_ABOUT THIS EXERCISE_. Where the line with "let! st := deref" appears below, start writing out lines exactly, and finish with the line with "Definition fcntl_getlk (f", which is included; write out nothing else.

---- DATA

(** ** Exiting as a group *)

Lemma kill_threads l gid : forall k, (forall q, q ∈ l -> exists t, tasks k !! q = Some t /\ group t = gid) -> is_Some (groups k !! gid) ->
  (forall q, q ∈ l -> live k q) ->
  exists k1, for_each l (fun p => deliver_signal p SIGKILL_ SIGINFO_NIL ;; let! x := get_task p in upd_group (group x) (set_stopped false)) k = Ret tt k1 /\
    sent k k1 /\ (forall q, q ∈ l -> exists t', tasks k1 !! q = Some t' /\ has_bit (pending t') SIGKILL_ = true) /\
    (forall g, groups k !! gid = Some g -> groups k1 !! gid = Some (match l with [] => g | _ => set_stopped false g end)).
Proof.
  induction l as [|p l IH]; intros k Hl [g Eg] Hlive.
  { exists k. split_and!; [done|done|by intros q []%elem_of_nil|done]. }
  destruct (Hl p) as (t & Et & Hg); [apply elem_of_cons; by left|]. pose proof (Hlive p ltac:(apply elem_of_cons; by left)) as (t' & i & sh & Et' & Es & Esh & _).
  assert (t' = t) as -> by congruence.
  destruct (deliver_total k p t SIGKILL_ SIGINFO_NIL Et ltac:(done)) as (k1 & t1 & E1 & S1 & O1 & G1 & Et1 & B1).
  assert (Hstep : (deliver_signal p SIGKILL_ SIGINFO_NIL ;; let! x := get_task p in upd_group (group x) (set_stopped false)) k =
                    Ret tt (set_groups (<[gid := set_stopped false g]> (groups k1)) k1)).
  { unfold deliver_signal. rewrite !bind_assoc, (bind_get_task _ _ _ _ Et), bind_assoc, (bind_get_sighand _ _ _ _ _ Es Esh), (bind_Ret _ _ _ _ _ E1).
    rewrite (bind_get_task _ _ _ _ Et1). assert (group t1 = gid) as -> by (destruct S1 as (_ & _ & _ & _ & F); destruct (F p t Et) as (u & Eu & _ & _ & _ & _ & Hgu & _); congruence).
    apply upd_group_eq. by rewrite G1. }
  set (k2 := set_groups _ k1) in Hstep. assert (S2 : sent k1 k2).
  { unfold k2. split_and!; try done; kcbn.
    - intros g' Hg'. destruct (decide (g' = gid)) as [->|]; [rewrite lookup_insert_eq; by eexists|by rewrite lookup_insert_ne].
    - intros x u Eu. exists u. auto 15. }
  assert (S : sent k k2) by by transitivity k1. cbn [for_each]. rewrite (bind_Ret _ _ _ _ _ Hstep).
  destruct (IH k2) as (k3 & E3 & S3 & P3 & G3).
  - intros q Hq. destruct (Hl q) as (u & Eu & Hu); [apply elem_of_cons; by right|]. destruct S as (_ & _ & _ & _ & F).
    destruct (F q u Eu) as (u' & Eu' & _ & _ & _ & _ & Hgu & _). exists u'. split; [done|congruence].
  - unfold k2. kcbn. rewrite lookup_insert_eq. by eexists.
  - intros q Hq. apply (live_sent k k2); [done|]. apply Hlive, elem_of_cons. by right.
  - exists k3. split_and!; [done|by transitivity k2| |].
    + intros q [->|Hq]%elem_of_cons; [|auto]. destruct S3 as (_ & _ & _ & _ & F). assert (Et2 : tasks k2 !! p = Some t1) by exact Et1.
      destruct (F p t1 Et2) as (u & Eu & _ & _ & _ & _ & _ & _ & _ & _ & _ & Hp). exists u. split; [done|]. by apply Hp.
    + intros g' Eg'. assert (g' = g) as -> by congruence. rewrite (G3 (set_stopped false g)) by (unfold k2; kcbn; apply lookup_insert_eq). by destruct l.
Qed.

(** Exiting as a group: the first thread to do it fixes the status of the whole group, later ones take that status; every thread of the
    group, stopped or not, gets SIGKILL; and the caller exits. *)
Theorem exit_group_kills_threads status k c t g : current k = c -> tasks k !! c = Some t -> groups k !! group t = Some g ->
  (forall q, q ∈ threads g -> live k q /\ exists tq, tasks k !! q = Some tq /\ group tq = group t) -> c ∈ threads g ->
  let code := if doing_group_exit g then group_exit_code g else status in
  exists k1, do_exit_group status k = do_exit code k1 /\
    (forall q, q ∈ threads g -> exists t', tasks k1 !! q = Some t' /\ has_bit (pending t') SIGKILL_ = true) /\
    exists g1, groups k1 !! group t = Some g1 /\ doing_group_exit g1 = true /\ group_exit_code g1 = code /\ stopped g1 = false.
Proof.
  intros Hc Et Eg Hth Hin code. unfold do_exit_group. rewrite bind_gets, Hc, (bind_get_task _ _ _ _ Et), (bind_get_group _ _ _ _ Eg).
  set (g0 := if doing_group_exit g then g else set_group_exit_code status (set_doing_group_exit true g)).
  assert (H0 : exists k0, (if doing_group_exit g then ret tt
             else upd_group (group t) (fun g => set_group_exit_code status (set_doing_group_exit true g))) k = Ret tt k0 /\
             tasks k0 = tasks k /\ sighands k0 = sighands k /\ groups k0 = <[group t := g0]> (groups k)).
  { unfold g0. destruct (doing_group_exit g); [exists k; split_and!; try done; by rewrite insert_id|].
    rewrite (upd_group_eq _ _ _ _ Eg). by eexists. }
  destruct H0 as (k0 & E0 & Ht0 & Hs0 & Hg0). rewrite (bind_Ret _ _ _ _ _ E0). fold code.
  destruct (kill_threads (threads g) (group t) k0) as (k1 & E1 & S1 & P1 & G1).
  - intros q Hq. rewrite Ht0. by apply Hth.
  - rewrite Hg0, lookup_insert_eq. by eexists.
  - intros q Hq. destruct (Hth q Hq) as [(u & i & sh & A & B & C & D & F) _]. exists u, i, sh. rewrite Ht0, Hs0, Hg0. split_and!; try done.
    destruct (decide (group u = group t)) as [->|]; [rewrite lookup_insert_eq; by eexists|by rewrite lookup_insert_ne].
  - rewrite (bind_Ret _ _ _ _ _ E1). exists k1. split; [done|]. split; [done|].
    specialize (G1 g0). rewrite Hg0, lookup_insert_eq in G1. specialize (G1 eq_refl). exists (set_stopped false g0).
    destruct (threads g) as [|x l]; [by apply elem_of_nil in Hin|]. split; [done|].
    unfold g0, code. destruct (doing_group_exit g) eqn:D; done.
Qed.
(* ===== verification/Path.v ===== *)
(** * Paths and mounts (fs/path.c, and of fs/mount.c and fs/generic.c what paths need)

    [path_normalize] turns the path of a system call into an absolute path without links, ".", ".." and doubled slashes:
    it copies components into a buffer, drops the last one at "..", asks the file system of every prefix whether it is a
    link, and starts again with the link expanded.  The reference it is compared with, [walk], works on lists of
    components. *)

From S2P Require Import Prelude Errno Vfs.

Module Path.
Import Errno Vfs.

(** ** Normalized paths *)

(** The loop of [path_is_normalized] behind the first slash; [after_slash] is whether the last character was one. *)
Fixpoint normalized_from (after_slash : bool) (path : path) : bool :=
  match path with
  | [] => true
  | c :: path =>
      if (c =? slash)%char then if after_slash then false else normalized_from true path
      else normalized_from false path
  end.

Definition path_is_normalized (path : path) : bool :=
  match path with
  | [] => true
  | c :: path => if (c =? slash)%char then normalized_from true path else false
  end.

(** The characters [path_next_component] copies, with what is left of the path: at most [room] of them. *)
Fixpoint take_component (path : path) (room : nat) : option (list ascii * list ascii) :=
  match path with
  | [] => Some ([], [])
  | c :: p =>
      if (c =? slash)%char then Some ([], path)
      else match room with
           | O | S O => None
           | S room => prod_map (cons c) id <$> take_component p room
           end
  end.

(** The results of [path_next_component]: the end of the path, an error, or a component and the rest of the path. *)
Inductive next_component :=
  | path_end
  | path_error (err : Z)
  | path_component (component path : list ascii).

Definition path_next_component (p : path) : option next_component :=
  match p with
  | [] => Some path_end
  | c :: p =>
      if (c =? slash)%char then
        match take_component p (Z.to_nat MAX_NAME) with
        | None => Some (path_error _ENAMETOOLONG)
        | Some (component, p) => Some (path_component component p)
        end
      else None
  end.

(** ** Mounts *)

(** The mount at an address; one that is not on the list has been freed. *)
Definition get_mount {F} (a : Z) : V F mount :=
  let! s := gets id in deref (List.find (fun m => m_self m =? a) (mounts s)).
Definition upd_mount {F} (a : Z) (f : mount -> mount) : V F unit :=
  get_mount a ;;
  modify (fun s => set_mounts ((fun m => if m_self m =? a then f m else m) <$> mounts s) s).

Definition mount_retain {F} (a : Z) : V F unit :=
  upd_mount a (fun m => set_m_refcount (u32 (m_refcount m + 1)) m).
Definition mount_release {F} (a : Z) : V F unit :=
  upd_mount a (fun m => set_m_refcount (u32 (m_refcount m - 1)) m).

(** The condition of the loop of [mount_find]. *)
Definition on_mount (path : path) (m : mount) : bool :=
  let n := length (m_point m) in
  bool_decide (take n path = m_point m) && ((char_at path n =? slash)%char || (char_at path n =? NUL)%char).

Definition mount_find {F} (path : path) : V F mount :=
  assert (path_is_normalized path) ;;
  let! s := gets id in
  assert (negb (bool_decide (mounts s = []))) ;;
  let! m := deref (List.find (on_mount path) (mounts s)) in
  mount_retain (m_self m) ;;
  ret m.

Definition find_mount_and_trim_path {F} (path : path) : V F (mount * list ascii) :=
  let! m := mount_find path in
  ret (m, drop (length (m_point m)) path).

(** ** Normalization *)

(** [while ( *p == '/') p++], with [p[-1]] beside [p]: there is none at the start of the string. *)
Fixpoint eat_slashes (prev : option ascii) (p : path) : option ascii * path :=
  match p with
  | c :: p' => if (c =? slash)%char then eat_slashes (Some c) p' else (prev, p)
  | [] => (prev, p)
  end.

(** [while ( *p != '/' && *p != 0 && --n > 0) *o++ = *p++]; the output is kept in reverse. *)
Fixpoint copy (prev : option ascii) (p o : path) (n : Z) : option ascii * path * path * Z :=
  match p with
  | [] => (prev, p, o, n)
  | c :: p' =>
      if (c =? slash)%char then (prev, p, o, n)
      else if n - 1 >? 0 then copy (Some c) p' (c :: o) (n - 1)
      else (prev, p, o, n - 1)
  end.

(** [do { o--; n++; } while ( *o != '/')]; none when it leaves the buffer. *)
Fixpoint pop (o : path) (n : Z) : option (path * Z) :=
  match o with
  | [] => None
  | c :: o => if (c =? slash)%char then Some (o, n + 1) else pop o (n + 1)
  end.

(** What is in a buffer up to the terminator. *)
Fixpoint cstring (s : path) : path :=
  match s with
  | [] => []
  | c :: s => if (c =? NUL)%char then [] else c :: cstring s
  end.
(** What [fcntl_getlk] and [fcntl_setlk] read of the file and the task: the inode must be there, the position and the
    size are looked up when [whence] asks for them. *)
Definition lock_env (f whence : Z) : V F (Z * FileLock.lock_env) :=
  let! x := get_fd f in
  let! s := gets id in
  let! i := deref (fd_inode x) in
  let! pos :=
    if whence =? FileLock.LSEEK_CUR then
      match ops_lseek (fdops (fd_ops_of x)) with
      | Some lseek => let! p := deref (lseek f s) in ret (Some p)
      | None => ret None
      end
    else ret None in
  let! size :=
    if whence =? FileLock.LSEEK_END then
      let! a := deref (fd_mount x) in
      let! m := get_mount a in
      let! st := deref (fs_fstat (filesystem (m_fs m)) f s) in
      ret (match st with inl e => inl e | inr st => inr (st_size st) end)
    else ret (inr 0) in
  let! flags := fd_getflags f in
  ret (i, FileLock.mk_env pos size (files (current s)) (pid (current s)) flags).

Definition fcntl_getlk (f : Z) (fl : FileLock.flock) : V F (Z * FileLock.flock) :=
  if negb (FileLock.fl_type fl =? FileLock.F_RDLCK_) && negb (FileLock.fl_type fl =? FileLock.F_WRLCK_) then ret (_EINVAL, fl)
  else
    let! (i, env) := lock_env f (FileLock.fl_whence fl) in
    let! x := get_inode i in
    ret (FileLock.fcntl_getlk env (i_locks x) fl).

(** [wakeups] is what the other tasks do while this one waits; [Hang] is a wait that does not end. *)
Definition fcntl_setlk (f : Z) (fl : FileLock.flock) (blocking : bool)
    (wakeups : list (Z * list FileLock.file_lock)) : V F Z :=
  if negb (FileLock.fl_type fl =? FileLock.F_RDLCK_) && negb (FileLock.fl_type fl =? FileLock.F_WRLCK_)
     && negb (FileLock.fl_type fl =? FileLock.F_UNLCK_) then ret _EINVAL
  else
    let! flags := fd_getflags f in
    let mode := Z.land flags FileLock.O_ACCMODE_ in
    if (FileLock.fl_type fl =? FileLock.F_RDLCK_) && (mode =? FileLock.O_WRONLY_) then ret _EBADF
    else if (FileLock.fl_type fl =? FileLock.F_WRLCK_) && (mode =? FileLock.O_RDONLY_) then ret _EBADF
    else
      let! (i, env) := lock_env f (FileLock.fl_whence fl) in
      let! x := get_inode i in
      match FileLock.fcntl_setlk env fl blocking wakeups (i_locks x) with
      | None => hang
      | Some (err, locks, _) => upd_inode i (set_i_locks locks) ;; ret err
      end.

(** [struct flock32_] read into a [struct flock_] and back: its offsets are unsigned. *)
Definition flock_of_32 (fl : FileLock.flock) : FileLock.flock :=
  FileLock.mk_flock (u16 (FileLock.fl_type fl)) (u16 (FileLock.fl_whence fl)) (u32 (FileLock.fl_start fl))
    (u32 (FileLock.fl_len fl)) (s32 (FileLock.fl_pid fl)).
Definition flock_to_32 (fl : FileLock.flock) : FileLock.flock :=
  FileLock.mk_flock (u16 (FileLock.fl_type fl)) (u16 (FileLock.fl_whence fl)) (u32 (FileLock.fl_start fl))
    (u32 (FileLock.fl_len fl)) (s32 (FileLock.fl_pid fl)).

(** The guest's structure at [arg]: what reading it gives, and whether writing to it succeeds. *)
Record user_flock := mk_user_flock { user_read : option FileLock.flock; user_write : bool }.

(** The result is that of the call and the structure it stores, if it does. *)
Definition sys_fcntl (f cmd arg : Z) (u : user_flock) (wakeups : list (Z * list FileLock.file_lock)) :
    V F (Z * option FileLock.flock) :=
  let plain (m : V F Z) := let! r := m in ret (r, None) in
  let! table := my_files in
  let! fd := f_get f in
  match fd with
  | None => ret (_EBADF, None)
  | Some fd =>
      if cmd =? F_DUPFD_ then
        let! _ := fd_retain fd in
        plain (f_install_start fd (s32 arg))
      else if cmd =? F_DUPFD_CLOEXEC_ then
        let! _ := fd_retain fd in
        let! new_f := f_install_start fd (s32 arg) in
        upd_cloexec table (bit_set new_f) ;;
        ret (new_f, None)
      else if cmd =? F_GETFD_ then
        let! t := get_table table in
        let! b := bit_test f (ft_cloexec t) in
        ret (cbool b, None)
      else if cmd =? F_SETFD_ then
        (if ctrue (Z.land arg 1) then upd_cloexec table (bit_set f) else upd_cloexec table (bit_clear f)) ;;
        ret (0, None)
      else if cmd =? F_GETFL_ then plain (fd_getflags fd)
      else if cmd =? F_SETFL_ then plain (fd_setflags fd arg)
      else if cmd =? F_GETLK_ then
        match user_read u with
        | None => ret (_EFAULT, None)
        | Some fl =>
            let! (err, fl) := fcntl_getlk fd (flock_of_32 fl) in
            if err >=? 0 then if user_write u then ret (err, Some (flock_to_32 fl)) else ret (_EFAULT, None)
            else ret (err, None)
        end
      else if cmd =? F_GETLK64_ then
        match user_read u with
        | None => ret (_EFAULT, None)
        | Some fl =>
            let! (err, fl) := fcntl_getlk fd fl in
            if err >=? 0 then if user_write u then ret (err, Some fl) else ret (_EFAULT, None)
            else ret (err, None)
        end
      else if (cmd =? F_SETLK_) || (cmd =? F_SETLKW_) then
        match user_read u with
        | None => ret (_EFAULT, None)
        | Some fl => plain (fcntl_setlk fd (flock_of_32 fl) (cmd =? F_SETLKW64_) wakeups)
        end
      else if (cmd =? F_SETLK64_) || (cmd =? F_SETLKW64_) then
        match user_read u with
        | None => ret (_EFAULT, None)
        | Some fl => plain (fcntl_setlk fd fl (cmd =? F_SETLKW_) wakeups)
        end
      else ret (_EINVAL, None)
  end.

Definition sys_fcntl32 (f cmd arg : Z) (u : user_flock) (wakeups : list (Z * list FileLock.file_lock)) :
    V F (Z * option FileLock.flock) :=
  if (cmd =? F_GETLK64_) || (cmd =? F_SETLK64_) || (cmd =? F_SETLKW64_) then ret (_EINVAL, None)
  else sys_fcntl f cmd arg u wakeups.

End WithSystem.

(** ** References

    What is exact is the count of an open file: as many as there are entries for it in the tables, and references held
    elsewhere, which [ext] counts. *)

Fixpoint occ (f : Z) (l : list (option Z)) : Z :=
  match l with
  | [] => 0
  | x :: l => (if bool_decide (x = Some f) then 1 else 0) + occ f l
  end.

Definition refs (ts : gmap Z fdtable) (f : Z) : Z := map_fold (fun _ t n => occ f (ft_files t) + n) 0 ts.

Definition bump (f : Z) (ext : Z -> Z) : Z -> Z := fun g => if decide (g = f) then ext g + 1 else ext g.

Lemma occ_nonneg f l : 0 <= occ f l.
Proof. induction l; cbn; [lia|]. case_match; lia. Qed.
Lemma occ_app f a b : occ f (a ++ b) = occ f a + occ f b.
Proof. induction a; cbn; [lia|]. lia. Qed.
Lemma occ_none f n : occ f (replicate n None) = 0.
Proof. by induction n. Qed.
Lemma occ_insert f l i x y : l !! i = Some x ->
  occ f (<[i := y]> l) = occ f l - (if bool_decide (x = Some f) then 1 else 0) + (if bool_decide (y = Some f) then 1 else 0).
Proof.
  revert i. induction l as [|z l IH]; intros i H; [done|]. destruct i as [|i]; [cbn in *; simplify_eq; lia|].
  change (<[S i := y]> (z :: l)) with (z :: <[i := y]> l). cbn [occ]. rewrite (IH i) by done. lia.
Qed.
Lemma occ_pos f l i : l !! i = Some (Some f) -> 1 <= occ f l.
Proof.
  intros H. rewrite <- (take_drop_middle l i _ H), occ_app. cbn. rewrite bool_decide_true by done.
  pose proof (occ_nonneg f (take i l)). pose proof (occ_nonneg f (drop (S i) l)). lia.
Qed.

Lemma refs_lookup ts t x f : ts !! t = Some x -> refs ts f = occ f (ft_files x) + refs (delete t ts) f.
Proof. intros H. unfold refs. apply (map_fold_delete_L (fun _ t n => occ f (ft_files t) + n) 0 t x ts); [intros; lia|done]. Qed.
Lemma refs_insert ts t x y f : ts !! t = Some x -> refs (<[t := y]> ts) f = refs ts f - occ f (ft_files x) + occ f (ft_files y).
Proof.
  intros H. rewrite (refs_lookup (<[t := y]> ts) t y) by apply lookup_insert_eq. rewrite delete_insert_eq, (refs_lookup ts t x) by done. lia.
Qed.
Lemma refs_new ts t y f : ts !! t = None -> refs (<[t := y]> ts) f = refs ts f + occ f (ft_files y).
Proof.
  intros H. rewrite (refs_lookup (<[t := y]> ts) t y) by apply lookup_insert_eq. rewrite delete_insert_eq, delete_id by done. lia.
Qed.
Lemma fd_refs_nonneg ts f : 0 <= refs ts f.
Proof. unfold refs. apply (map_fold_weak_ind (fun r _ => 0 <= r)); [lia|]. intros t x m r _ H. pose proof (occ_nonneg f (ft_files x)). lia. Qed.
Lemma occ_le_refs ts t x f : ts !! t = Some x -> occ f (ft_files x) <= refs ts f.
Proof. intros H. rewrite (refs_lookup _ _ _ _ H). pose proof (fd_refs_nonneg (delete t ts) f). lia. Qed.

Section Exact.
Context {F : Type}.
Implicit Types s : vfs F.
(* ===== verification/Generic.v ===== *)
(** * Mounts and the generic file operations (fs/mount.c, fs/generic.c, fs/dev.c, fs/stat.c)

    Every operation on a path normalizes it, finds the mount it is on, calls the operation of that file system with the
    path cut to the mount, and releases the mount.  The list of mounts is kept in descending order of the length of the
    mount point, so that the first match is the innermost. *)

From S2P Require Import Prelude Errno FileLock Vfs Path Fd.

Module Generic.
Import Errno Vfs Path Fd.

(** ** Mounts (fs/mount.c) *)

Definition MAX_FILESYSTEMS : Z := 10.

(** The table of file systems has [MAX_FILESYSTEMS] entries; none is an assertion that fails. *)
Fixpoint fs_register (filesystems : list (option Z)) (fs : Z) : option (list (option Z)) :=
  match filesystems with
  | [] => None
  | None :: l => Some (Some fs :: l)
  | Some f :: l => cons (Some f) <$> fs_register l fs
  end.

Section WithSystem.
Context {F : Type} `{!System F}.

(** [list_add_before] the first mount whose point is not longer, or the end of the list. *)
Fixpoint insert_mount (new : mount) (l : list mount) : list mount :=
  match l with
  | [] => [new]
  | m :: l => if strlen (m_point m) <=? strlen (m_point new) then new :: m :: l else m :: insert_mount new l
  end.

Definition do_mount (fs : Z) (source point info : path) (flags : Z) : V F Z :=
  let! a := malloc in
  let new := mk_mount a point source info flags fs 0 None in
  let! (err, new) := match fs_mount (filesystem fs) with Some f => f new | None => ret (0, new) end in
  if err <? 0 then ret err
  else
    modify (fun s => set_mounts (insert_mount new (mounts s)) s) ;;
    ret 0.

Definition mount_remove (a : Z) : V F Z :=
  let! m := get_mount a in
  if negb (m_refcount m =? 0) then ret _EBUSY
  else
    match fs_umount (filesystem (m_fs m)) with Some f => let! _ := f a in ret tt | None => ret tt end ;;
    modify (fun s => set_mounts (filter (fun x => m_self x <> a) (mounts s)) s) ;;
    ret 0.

--------

_OUTPUT FOR THIS TASK_.
      let! st := deref (fs_fstat (filesystem (m_fs m)) f s) in
      ret (match st with inl e => inl e | inr st => inr (st_size st) end)
    else ret (inr 0) in
  let! flags := fd_getflags f in
  ret (i, FileLock.mk_env pos size (files (current s)) (pid (current s)) flags).

Definition fcntl_getlk (f : Z) (fl : FileLock.flock) : V F (Z * FileLock.flock) :=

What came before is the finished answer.